Considered a sacred relic, the six bone ornaments were believed to have been offered to Naropa by dakinis when he attained enlightenment.
The six bone ornaments comprised of a headdress, armband, necklaces, bracelets, anklet and earrings, which are made of ivory and studded with many precious stones.
Naropa is considered a manifestation of Avalokitesvara (Chenrizig). He was the spiritual master of the great translator, Marpa Lotsawa (1012-1097), who founded the Drukpa Kagyu tradition of Buddhism in Tibet.
The scared relic is displayed during the Fire Male Monkey Year, which is the birth year of Guru Rinpoche. The year comes only once in 60 years.
Naropa, gave the six bone ornaments and his rosary of rubies and ritual objects to his eminent disciple, Marpa Lotsawa.
A text on Naropa reads: “I bestow the waves of grace to the lineages of the North, the lands of snow. You have nothing more to do here. Return to Tibet. I impart to you the power of my legacy and appoint you my regent on the roof of the world. The land of snow abounds in potential disciples, worthy vessels for my teachings.”
So it is believed that following this, Naropa passed the ornaments to introduce the Kagyu tradition of Buddhism in Tibet, which at that time was called the Land of Snow.
Marpa then passed down the six bone ornaments to his heart disciple Ngok Toen Choeku Dorje (1036-1102). Later, it came into the possession of Ngok Toen Jangchub (1360-1446), who then gave the ornaments to the second Gyalwang Drukpa Rinpoche, who was one of the reincarnations of Ngok Toen Choeku Dorji.
Since then, the ornaments were passed down to the line of the Gyalwang Drukpas.
The hat, woven with hairs of one hundred thousand Dakinis, is believed to have been given to the third Gyalwang Drukpa Jamyang Chokyi Drakpa (1478-1522) by Dakini Sukhasiddhi.
Given the lack of adequate space at the 11th century Hemis monastery, the main centre of Drukpa in Ladakh, the ornaments were displayed at the newly built choeten, which is located around two kilometres from the monastery.
The wide barren land in the vicinity of the choeten gives devotees an adequate space to get the glimpse of the relics, accommodation and food, and to watch an entertainment programme performed by nuns, monks, students of Bhutan, Nepal and Ladakh.
During the display, the chairman of the organisaing committee of Narpo, His Eminence Thuksey Rinpoche said that the six bone ornaments symbolise spiritual realisation through the six yogas of Naropa.
It is believed that the mere sight of the six ornaments has the spiritual power to off set obstacles in daily life and ultimately provide liberation from samsara said Thuksey Rinpoche.

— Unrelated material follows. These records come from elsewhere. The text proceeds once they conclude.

(** * GraphQL.py: schema analysis, query builders and probe sequencing

    A shallow embedding of [GraphQLVulnerabilityTester] and [main] from
    [GraphQL.py].  Parsed JSON is a tree whose objects are finite maps,
    Python's lookups keep their exceptions, and the methods run in a
    state-and-exception monad over the tester's field list, the console
    and the log of HTTP requests. *)

From Stdlib Require Import ZArith QArith String Ascii List DecimalString DecimalNat.
From stdpp Require Import base option list gmap strings.

Set Warnings "-register-all".

(** ** Values produced by [response.json()] *)

(** What [json.loads] builds: [None], [bool], numbers, [str], [list] and
    [dict].  Numbers are rationals: the program never computes with them,
    only their truth value (zero or not) can matter. *)
Inductive json : Type :=
| JNull
| JBool (b : bool)
| JNum (q : Q)
| JStr (s : string)
| JList (l : list json)
| JObj (m : gmap string json).

(** The exceptions the program can meet, all subclasses of [Exception].
    Besides those its own operations raise there are the ones that reach
    it from [requests.post] and [response.json()]: [RequestException]
    and [JSONDecodeError], for which [_send_query] has a clause, and
    others for which it has none, such as [ValueError] (an integer
    literal of more than 4300 digits in the body), [RecursionError] (a
    body nested too deeply) and urllib3's [LocationParseError] (a host
    name with an empty label). *)
Inductive exn : Type :=
| KeyError (key : string)
| AttributeError (attr : string)
| TypeError
| ValueError
| RecursionError
| LocationParseError (detail : string)
| RequestException (detail : string)
| JSONDecodeError.

Inductive res (A : Type) : Type :=
| Ok (a : A)
| Raise (e : exn).
Arguments Ok {A} a.
Arguments Raise {A} e.

#[global] Instance result_ret : MRet res := λ A a, Ok a.
#[global] Instance result_bind : MBind res := λ A B f r,
  match r with
  | Ok a => f a
  | Raise e => Raise e
  end.

(** ** Python's operations on these values *)
Module Py.

(** [bool(v)] *)
Definition truthy (v : json) : bool :=
  match v with
  | JNull => false
  | JBool b => b
  | JNum q => negb (Qnum q =? 0)%Z
  | JStr s => negb (String.eqb s "")
  | JList l => match l with [] => false | _ => true end
  | JObj m => negb (bool_decide (m = ∅))
  end.

(** [a or b] on values *)
Definition or (a b : json) : json := if truthy a then a else b.

(** [v.get(key, dflt)]: only a [dict] has the method. *)
Definition get (v : json) (key : string) (dflt : json) : res json :=
  match v with
  | JObj m => Ok (default dflt (m !! key))
  | _ => Raise (AttributeError "get")
  end.

(** [v[key]] with a string key. *)
Definition getitem (v : json) (key : string) : res json :=
  match v with
  | JObj m =>
      match m !! key with
      | Some x => Ok x
      | None => Raise (KeyError key)
      end
  | _ => Raise TypeError
  end.

(** [v.startswith(p)]: only a [str] has the method. *)
Definition startswith (v : json) (p : string) : res bool :=
  match v with
  | JStr s => Ok (String.prefix p s)
  | _ => Raise (AttributeError "startswith")
  end.

Fixpoint is_substring (p s : string) : bool :=
  String.prefix p s ||
  match s with
  | EmptyString => false
  | String _ s' => is_substring p s'
  end.

Definition is_str (key : string) (v : json) : bool :=
  match v with
  | JStr s => String.eqb s key
  | _ => false
  end.

(** [key in v] with a string key: key membership for a [dict], element
    equality for a [list], substring for a [str]. *)
Definition contains (key : string) (v : json) : res bool :=
  match v with
  | JObj m => Ok (bool_decide (is_Some (m !! key)))
  | JList l => Ok (existsb (is_str key) l)
  | JStr s => Ok (is_substring key s)
  | _ => Raise TypeError
  end.

(** The items a [for] loop visits.  A [dict] yields its keys and a [str]
    its characters, in both cases strings; every loop body of the
    program raises on a string item, so their order is immaterial. *)
Definition iter (v : json) : res (list json) :=
  match v with
  | JList l => Ok l
  | JObj m => Ok (JStr <$> (map_to_list m).*1)
  | JStr s => Ok ((λ c, JStr (String c EmptyString)) <$> list_ascii_of_string s)
  | _ => Raise TypeError
  end.

End Py.

(** ** The tester object, the console and the network *)

(** An entry of [self.testable_fields]: the dictionary
    [{'type_name': ..., 'field_name': ...}]. *)
Record field_info : Type := FieldInfo {
  type_name : json;
  field_name : json;
}.

(** The JSON payload and headers handed to [requests.post]. *)
Record request : Type := Request {
  req_url : string;
  req_query : string;
  req_operationName : option string;
  req_headers : list (string * string);
}.

(** What [requests.post] does with a request, and what
    [response.json()] does with the response.
    - [TransportFailure detail]: the call raises a [RequestException]
      whose text is [detail].
    - [PostRaises e]: the call raises [e], whatever its class.
    - [Response text body elapsed]: the call returns a response with its
      [text], the value of [response.json()] ([None] when the body is
      not JSON, so that the call raises [JSONDecodeError]) and the
      wall-clock seconds [end_time - start_time] measured around the
      call.
    - [JsonRaises text e elapsed]: the call returns a response on which
      [response.json()] raises [e], whatever its class.
    [JSONDecodeError] comes from parsing a body, so [requests.post]
    does not raise it.
    Seconds are rationals; Python's [0] and [0.0] are the same number
    here. *)
Inductive reply : Type :=
| TransportFailure (detail : string)
| PostRaises (e : exn)
| Response (text : string) (body : option json) (elapsed : Q)
| JsonRaises (text : string) (e : exn) (elapsed : Q).

(** What [response.json()] does on a body that parsed to [body]. *)
Definition parsed (body : option json) : res json :=
  match body with
  | Some v => Ok v
  | None => Raise JSONDecodeError
  end.

(** A line written by [print].  Literal text is kept as it is; where an
    f-string formats a run-time value the value itself is kept:
    [IntrospectionError e] stands for
    [f"\n❌ Error testing introspection: {str(e)}"],
    [FoundField t f] for [f"Type: {t}, Field: {f}"],
    [TestingField t f] for [f"\nTesting field: {t}.{f}"] and
    [ResponseTime r] for [f"Response time: {r:.2f}s"]. *)
Inductive line : Type :=
| Text (s : string)
| IntrospectionError (e : exn)
| FoundField (type_name field_name : json)
| TestingField (type_name field_name : json)
| ResponseTime (seconds : Q).

Record state : Type := State {
  url : string;
  testable_fields : list field_info;
  stdout : list line;
  posted : list request;
}.

Definition M (A : Type) : Type := state → res A * state.

#[global] Instance M_ret : MRet M := λ A a s, (Ok a, s).
#[global] Instance M_bind : MBind M := λ A B f m s,
  match m s with
  | (Ok a, s') => f a s'
  | (Raise e, s') => (Raise e, s')
  end.

Definition lift {A} (r : res A) : M A := λ s, (r, s).

Definition print (l : line) : M unit := λ s,
  (Ok (), State (url s) (testable_fields s) (stdout s ++ [l]) (posted s)).

Definition append_testable (f : field_info) : M unit := λ s,
  (Ok (), State (url s) (testable_fields s ++ [f]) (stdout s) (posted s)).

Definition get_testable_fields : M (list field_info) := λ s,
  (Ok (testable_fields s), s).

(** [for x in items: body(x)] *)
Fixpoint for_each {A} (items : list A) (body : A → M unit) : M unit :=
  match items with
  | [] => mret ()
  | x :: rest => body x ;; for_each rest body
  end.

Definition nl : string := String (ascii_of_nat 10) EmptyString.

(** ** [_analyze_schema] *)

(** [v in ['OBJECT', 'LIST']] *)
Definition in_object_or_list (v : json) : bool :=
  match v with
  | JStr s => String.eqb s "OBJECT" || String.eqb s "LIST"
  | _ => false
  end.

(** The expression bound to [is_object]; [or] evaluates its right operand
    only when the left one is false. *)
Definition is_object (field_type : json) : res bool :=
  kind ← Py.get field_type "kind" JNull;
  if in_object_or_list kind then Ok true
  else
    of_type ← Py.get field_type "ofType" (JObj ∅);
    inner ← Py.get (Py.or of_type (JObj ∅)) "kind" JNull;
    Ok (in_object_or_list inner).

(** Body of the inner loop, for one [field] of [type_info]. *)
Definition analyze_field (type_info field : json) : M unit :=
  field_type ← lift (Py.get field "type" (JObj ∅));
  testable ← lift (is_object field_type);
  if testable : bool then
    tn ← lift (Py.getitem type_info "name");
    fn ← lift (Py.getitem field "name");
    append_testable (FieldInfo tn fn)
  else mret ().

(** Body of the outer loop, for one [type_info]. *)
Definition analyze_type (type_info : json) : M unit :=
  name ← lift (Py.getitem type_info "name");
  internal ← lift (Py.startswith name "__");
  if internal : bool then mret ()
  else
    fields ← lift (Py.get type_info "fields" JNull);
    if Py.truthy fields then
      fields ← lift (Py.getitem type_info "fields");
      items ← lift (Py.iter fields);
      for_each items (analyze_field type_info)
    else mret ().

Definition report_field (f : field_info) : M unit :=
  print (FoundField (type_name f) (field_name f)) ;;
  print (Text "Vulnerable to:") ;;
  print (Text "- Alias Overloading") ;;
  print (Text "- Directive Overloading") ;;
  print (Text "- Field Duplication") ;;
  print (Text "---").

Definition _analyze_schema (schema : json) : M unit :=
  types ← lift (Py.getitem schema "types");
  items ← lift (Py.iter types);
  for_each items analyze_type ;;
  print (Text (nl +:+ "Testable Fields Found:")) ;;
  print (Text "=====================") ;;
  found ← get_testable_fields;
  for_each found report_field.

(** ** Query builders *)

(** [str(i)] for the loop index of [range]. *)
Definition str_of_nat (i : nat) : string :=
  NilEmpty.string_of_uint (Nat.to_uint i).

(** [range(n)]: empty when [n <= 0]. *)
Definition range (n : Z) : list nat := seq 0 (Z.to_nat n).

(** The string bound to [query] in [_test_alias_overloading]. *)
Definition alias_query (field_name : string) (num_aliases : Z) : string :=
  let alias_parts :=
    (λ i, "alias_" +:+ str_of_nat i +:+ ": " +:+ field_name +:+ " { id name }")
      <$> range num_aliases in
  "query {" +:+ String.concat " " alias_parts +:+ "}".

(** The string bound to [query] in [_test_directive_overloading]. *)
Definition directive_query (field_name : string) (num_directives : Z) : string :=
  let directives :=
    String.concat " " ((λ _, "@include(if: true)") <$> range num_directives) in
  "query { " +:+ field_name +:+ " " +:+ directives +:+ " { id name } }".

(** The string bound to [query] in [_test_field_duplication]. *)
Definition duplicate_query (field_name : string) (num_duplicates : Z) : string :=
  let duplicated_fields :=
    String.concat " " ((λ _, "id name") <$> range num_duplicates) in
  "query { " +:+ field_name +:+ " { " +:+ duplicated_fields +:+ " } }".

(** ** Requests *)

Definition headers : list (string * string) :=
  [ ("Content-Type", "application/json");
    ("x-apollo-operation-name", "IntrospectionQuery");
    ("apollo-require-preflight", "true") ].
(** * rpc_utils: a shallow embedding of [bundle_adjust/rpc_utils.py]

    The module works on numpy [float64] arrays.  The embedding is written
    once, over an interface [Num] of the scalar operations the code uses,
    and is read at two carriers:

    - [f64_num], IEEE binary64 (Rocq's primitive floats): the values the
      code really computes with, NaN and infinities included.  Concrete
      runs are evaluated here.
    - [R_num], the real numbers: exact arithmetic, the idealisation in
      which the algebraic statements (normalisation, the DLT system, the
      mesh, min/max bracketing) are exact.

    Statements about control flow are proved for every carrier.

    Python exceptions are modelled by the [result] type; the functions of
    other packages (the camera model, pyproj, rasterio, geographiclib,
    s2p.common, numpy.linalg) are parameters. *)

From Stdlib Require Import ZArith List Reals Lra Lia Floats Permutation.
From stdpp Require Import gmap strings.

(* ================================================================== *)
(** ** Exceptions *)

Inductive exn : Type :=
| KeyError (k : string)
| ValueError
| TypeError
| IndexError
| OverflowError.

Inductive result (A : Type) : Type :=
| Ok (a : A)
| Raise (e : exn).
Arguments Ok {A} a.
Arguments Raise {A} e.

#[global] Instance result_bind : MBind result := fun A B k m =>
  match m with
  | Ok a => k a
  | Raise e => Raise e
  end.
(* ===================================================================== *)
(** ** A second start before the stop                                     *)
(* ===================================================================== *)

(** X19. What [startRecording] leaves behind when it is called again
    before the stop. The second call installs a second timer and a second
    stream beside the first; the stop button then clears the timer and
    stops the stream of the second call only, so the first timer keeps
    running and the first stream stays live after the session, and while
    both timers run each second counts twice. *)
Theorem second_start_leaves_first_running
    (isTypeSupported : string -> bool) (env : Env) (clock : Clock) (st0 : AppState)
    (Hi : intervals st0 = []) (Hl : liveStreams st0 = []) :
  let t1 := nextTimer st0 in
  let st2 := App.startRecording isTypeSupported true
               (App.startRecording isTypeSupported true st0) in
  let st' := fst (App.stopAndProcess env clock [] st2) in
  intervals st2 = [S t1; t1]
  /\ liveStreams st2 = [S (nextStream st0); nextStream st0]
  /\ recordingDuration (App.tick t1 (App.tick (S t1) st2)) = 2%N
  /\ isRecording st' = false
  /\ intervals st' = [t1]
  /\ liveStreams st' = [nextStream st0].
Proof.
  cbv zeta.
  assert (I2 : intervals (App.startRecording isTypeSupported true
                            (App.startRecording isTypeSupported true st0))
               = [S (nextTimer st0); nextTimer st0])
    by (simpl; now rewrite Hi).
  assert (L2 : liveStreams (App.startRecording isTypeSupported true
                              (App.startRecording isTypeSupported true st0))
               = [S (nextStream st0); nextStream st0])
    by (simpl; now rewrite Hl).
  assert (N1 : forall n, Nat.eqb n (S n) = false)
    by (intros n; apply Nat.eqb_neq; lia).
  split; [exact I2 | split; [exact L2 | split]].
  - unfold App.tick. rewrite I2. simpl. rewrite Nat.eqb_refl. simpl.
    rewrite Hi. simpl. rewrite Nat.eqb_refl, orb_true_r. reflexivity.
  - assert (G : stopGuard (App.startRecording isTypeSupported true
                             (App.startRecording isTypeSupported true st0)) = true)
      by reflexivity.
    rewrite (stopAndProcess_run env clock [] _ G). cbn [fst].
    destruct (stopped_state []
                (App.startRecording isTypeSupported true
                   (App.startRecording isTypeSupported true st0))
                {| stream := S (nextStream st0);
                   options := if JS.truthy (App.getSupportedMimeType isTypeSupported)
                              then Some (App.getSupportedMimeType isTypeSupported)
                              else None |}
                (S (nextTimer st0)) eq_refl eq_refl eq_refl)
      as (_ & _ & _ & _ & S5 & S6 & S7).
    match goal with
    | |- isRecording (afterRun ?o ?c ?X) = _ /\ _ =>
        destruct (afterRun_frame o c X) as (_ & A2 & _ & _ & _ & _ & A7 & A8)
    end.
    rewrite A2, A7, A8, S5, S6, S7, I2, L2. simpl.
    rewrite !Nat.eqb_refl, !N1. repeat split; reflexivity.
Qed.

Lemma second_start_at_sample :
  intervals (fst (App.stopAndProcess helloEnv noon []
                    (App.startRecording webmOnly true
                       (App.startRecording webmOnly true initialState)))) = [1].
Proof.
  exact (proj1 (proj2 (proj2 (proj2 (proj2
    (second_start_leaves_first_running webmOnly helloEnv noon initialState
       eq_refl eq_refl)))))).
Defined.

(* ===================================================================== *)
(** ** A whole session in voznote-ai/App.tsx                              *)
(* ===================================================================== *)

Lemma variantRunCapture_frame (events : list CaptureEvent) (st : AppState) :
  variantRunCapture events st
  = set_recordingDuration (recordingDuration (variantRunCapture events st))
      (set_audioChunksRef (audioChunksRef (variantRunCapture events st)) st).
Proof.
  unfold variantRunCapture. revert st.
  induction events as [|e events IH]; intros st; simpl.
  - now destruct st.
  - rewrite IH at 1. destruct e as [c | t]; simpl.
    + unfold ondataavailable. destruct (0 <? size c)%N; reflexivity.
    + unfold VozNoteAI.tick. destruct (List.existsb _ _); reflexivity.
Qed.

Lemma variantRunCapture_chunks (events : list CaptureEvent) (st : AppState) :
  audioChunksRef (variantRunCapture events st)
  = (audioChunksRef st ++ nonEmptyChunks (chunksOf events))%list.
Proof.
  unfold variantRunCapture. revert st.
  induction events as [|e events IH]; intros st; simpl.
  - now rewrite app_nil_r.
  - rewrite IH. destruct e as [c | t]; simpl.
    + unfold ondataavailable.
      destruct (0 <? size c)%N; simpl; [now rewrite <- app_assoc | reflexivity].
    + unfold VozNoteAI.tick. destruct (List.existsb _ _); reflexivity.
Qed.

Lemma variantRunCapture_seconds (t : nat) (events : list CaptureEvent) :
  forall st, intervals st = [t] ->
  recordingDuration (variantRunCapture events st)
  = (recordingDuration st + N.of_nat (secondsOf t events))%N.
Proof.
  unfold variantRunCapture.
  induction events as [|e events IH]; intros st I; simpl; [lia|].
  destruct e as [c | u]; simpl.
  - rewrite IH by (unfold ondataavailable; destruct (0 <? size c)%N; exact I).
    unfold ondataavailable. destruct (0 <? size c)%N; reflexivity.
  - unfold VozNoteAI.tick. rewrite I, existsb_eqb_single.
    destruct (Nat.eqb u t).
    + rewrite (IH (set_recordingDuration (recordingDuration st + 1) st) I).
      simpl recordingDuration. lia.
    + rewrite (IH _ I). reflexivity.
Qed.

Lemma variant_stopAndProcess_run (svc : Services) (clock : Clock)
    (late : list Blob) (st : AppState) :
  stopGuard st = true ->
  VozNoteAI.stopAndProcess svc clock late st
  = (afterVariantRun
       (outcomeWith svc
          (newBlob (audioChunksRef st ++ nonEmptyChunks late) "audio/webm"))
       clock (releaseTracks (deliver late (VozNoteAI.stopRecording st))),
     Ok tt).
Proof.
  intros G. unfold VozNoteAI.stopAndProcess. rewrite G.
  change (VozNoteAI.onstop svc clock (deliver late (VozNoteAI.stopRecording st)))
    with (VozNoteAI.processAudio svc clock
            (newBlob (audioChunksRef (deliver late (VozNoteAI.stopRecording st)))
               "audio/webm")
            (releaseTracks (deliver late (VozNoteAI.stopRecording st)))).
  rewrite variant_processAudio_run, deliver_chunks.
  destruct (variant_stopRecording_effect st G) as (_ & _ & _ & _ & ->).
  reflexivity.
Qed.

Lemma variant_stopped_state (late : list Blob) (st : AppState)
    (r : MediaRecorder) (t : nat) :
  mediaRecorderRef st = Some r -> isRecording st = true -> timerRef st = Some t ->
  let s := releaseTracks (deliver late (VozNoteAI.stopRecording st)) in
  notes s = notes st /\ activeNote s = activeNote st /\ alerts s = alerts st
  /\ recordingDuration s = recordingDuration st
  /\ isRecording s = false
  /\ timerRef s = Some t
  /\ intervals s = List.filter (fun u => negb (Nat.eqb u t)) (intervals st)
  /\ liveStreams s
     = List.filter (fun u => negb (Nat.eqb u (stream r))) (liveStreams st).
Proof.
  intros Hr Hrec Ht. cbv zeta.
  rewrite (deliver_frame late (VozNoteAI.stopRecording st)).
  unfold VozNoteAI.stopRecording, stopGuard, releaseTracks. rewrite Hr, Hrec. simpl.
  rewrite Ht. simpl. rewrite Hr. simpl. repeat split; try reflexivity. exact Ht.
Qed.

In the following two days, the ornaments were placed on the throne at the choeten and displayed to the public where devotees from the entire Himalayan region, Asia-Pacific, Europe and America were able to observe it.
Several renowned masters from the Himalayan region also gave teachings.
The bone ornaments ceremony concludes today with the unfurling of the largest Thongdrel of Buddha Amitabha (Sangay Yodpame).